Data records:
^^^^
(** X11. A negative overlap. The stride, the block size minus the overlap,
    is then larger than the block size: the block at position [k] is the
    window of up to [size] verses that starts at index [k * stride], as
    long as this index lies in the list, so that the verses between the end
    of a window and the next stride are in no block; the number of blocks
    is the number of verses divided by the stride, rounded up. Both files
    agree on this. *)
Theorem blocks_with_gaps (verses : list Verse.t) (size overlap : Z) :
  1 <= size -> overlap < 0 ->
  (exists blocks,
     divina_full_pipeline.make_blocks verses size overlap = Ok blocks
     /\ len blocks = (len verses + (size - overlap) - 1) / (size - overlap)
     /\ forall (k : nat) b, blocks !! k = Some b ->
          Z.of_nat k * (size - overlap) < len verses
          /\ Block.versi b
             = map Verse.urn (slice verses (Z.of_nat k * (size - overlap))
                                (Z.of_nat k * (size - overlap) + size)))
  /\ (exists blocks,
        divina_pipeline.build_recitation_blocks verses size overlap = Ok blocks
        /\ len blocks = (len verses + (size - overlap) - 1) / (size - overlap)
        /\ forall (k : nat) b, blocks !! k = Some b ->
             Z.of_nat k * (size - overlap) < len verses
             /\ Block.versi b
                = map Verse.urn (slice verses (Z.of_nat k * (size - overlap))
                                   (Z.of_nat k * (size - overlap) + size))).
Proof.
  intros Hs Ho.
  assert (Hstep : Z.max 1 (size - overlap) = size - overlap) by lia.
  assert (Hlen : len (window_starts (S (length verses)) (len verses) size (size - overlap) 0)
                 = (len verses + (size - overlap) - 1) / (size - overlap)).
  { rewrite window_starts_length_sparse by (unfold len; lia).
    destruct (Z.ltb_spec 0 (len verses)) as [Hn|Hn].
    - rewrite Z.sub_0_r. reflexivity.
    - pose proof (len_nonneg verses). replace (len verses) with 0 by lia.
      symmetry. apply Z.div_small. lia. }
  assert (Hwin : forall mk,
            (forall a c ch, Block.versi (mk a c ch) = map Verse.urn ch) ->
            forall (k : nat) b,
              map (block_at mk verses size)
                (window_starts (S (length verses)) (len verses) size (size - overlap) 0) !! k
              = Some b ->
              Z.of_nat k * (size - overlap) < len verses
              /\ Block.versi b
                 = map Verse.urn (slice verses (Z.of_nat k * (size - overlap))
                                    (Z.of_nat k * (size - overlap) + size))).
  { intros mk Hmk k b Hb. apply list_lookup_fmap_Some in Hb as (x & -> & Hx).
    apply window_starts_lookup in Hx as [Ex Hx]. cbn [Z.add] in Ex. subst x.
    split; [exact Hx|]. unfold block_at. apply Hmk. }
  split.
  - eexists. split; [apply full_make_blocks_eq; assumption|]. rewrite Hstep.
    split; [unfold len in *; rewrite length_map; exact Hlen|]. apply Hwin. reflexivity.
  - eexists. split; [apply single_make_blocks_eq; assumption|]. rewrite Hstep.
    split; [unfold len in *; rewrite length_map; exact Hlen|]. apply Hwin. reflexivity.
Qed.

(** ** The steps of the segmenter *)

Lemma getitem_raise (d : list (pystr * pystr)) (key : pystr) (e : exn) :
  getitem d key = Raise e -> e = KeyError key.
Proof.
  induction d as [|[k v] d IH]; cbn [getitem]; [congruence|].
  destruct (decide _); [discriminate|exact IH].
Qed.

Lemma upper_keeps_dotted (g : pystr) : In 304%N g -> In 304%N (upper g).
Proof.
  intros H. unfold upper. apply in_map_iff. exists 304%N. split; [reflexivity|exact H].
Qed.

Lemma dotted_title_unknown (g : pystr) :
  In 304%N g ->
  getitem divina_full_pipeline.CANTICHE_TITLES (upper g) = Raise (KeyError (upper g)).
Proof.
  intros H. apply upper_keeps_dotted in H.
  unfold divina_full_pipeline.CANTICHE_TITLES. cbn [getitem].
  repeat (destruct (decide _) as [E|_];
          [exfalso; rewrite <- E in H; vm_compute in H; intuition discriminate|]).
  reflexivity.
Qed.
^^^^
*About this exercise*:
Exactly as written, output all of the entries.

*Written solution*:
(** X11. A negative overlap. The stride, the block size minus the overlap,
    is then larger than the block size: the block at position [k] is the
    window of up to [size] verses that starts at index [k * stride], as
    long as this index lies in the list, so that the verses between the end
    of a window and the next stride are in no block; the number of blocks
    is the number of verses divided by the stride, rounded up. Both files
    agree on this. *)
Theorem blocks_with_gaps (verses : list Verse.t) (size overlap : Z) :
  1 <= size -> overlap < 0 ->
  (exists blocks,
     divina_full_pipeline.make_blocks verses size overlap = Ok blocks
     /\ len blocks = (len verses + (size - overlap) - 1) / (size - overlap)
     /\ forall (k : nat) b, blocks !! k = Some b ->
          Z.of_nat k * (size - overlap) < len verses
          /\ Block.versi b
             = map Verse.urn (slice verses (Z.of_nat k * (size - overlap))
                                (Z.of_nat k * (size - overlap) + size)))
  /\ (exists blocks,
        divina_pipeline.build_recitation_blocks verses size overlap = Ok blocks
        /\ len blocks = (len verses + (size - overlap) - 1) / (size - overlap)
        /\ forall (k : nat) b, blocks !! k = Some b ->
             Z.of_nat k * (size - overlap) < len verses
             /\ Block.versi b
                = map Verse.urn (slice verses (Z.of_nat k * (size - overlap))
                                   (Z.of_nat k * (size - overlap) + size))).
Proof.
  intros Hs Ho.
  assert (Hstep : Z.max 1 (size - overlap) = size - overlap) by lia.
  assert (Hlen : len (window_starts (S (length verses)) (len verses) size (size - overlap) 0)
                 = (len verses + (size - overlap) - 1) / (size - overlap)).
  { rewrite window_starts_length_sparse by (unfold len; lia).
    destruct (Z.ltb_spec 0 (len verses)) as [Hn|Hn].
    - rewrite Z.sub_0_r. reflexivity.
    - pose proof (len_nonneg verses). replace (len verses) with 0 by lia.
      symmetry. apply Z.div_small. lia. }
  assert (Hwin : forall mk,
            (forall a c ch, Block.versi (mk a c ch) = map Verse.urn ch) ->
            forall (k : nat) b,
              map (block_at mk verses size)
                (window_starts (S (length verses)) (len verses) size (size - overlap) 0) !! k
              = Some b ->
              Z.of_nat k * (size - overlap) < len verses
              /\ Block.versi b
                 = map Verse.urn (slice verses (Z.of_nat k * (size - overlap))
                                    (Z.of_nat k * (size - overlap) + size))).
  { intros mk Hmk k b Hb. apply list_lookup_fmap_Some in Hb as (x & -> & Hx).
    apply window_starts_lookup in Hx as [Ex Hx]. cbn [Z.add] in Ex. subst x.
    split; [exact Hx|]. unfold block_at. apply Hmk. }
  split.
  - eexists. split; [apply full_make_blocks_eq; assumption|]. rewrite Hstep.
    split; [unfold len in *; rewrite length_map; exact Hlen|]. apply Hwin. reflexivity.
  - eexists. split; [apply single_make_blocks_eq; assumption|]. rewrite Hstep.
    split; [unfold len in *; rewrite length_map; exact Hlen|]. apply Hwin. reflexivity.
Qed.

(** ** The steps of the segmenter *)

Lemma getitem_raise (d : list (pystr * pystr)) (key : pystr) (e : exn) :
  getitem d key = Raise e -> e = KeyError key.
Proof.
  induction d as [|[k v] d IH]; cbn [getitem]; [congruence|].
  destruct (decide _); [discriminate|exact IH].
Qed.

Lemma upper_keeps_dotted (g : pystr) : In 304%N g -> In 304%N (upper g).
Proof.
  intros H. unfold upper. apply in_map_iff. exists 304%N. split; [reflexivity|exact H].
Qed.

Lemma dotted_title_unknown (g : pystr) :
  In 304%N g ->
  getitem divina_full_pipeline.CANTICHE_TITLES (upper g) = Raise (KeyError (upper g)).
Proof.
  intros H. apply upper_keeps_dotted in H.
  unfold divina_full_pipeline.CANTICHE_TITLES. cbn [getitem].
  repeat (destruct (decide _) as [E|_];
          [exfalso; rewrite <- E in H; vm_compute in H; intuition discriminate|]).
  reflexivity.
Qed.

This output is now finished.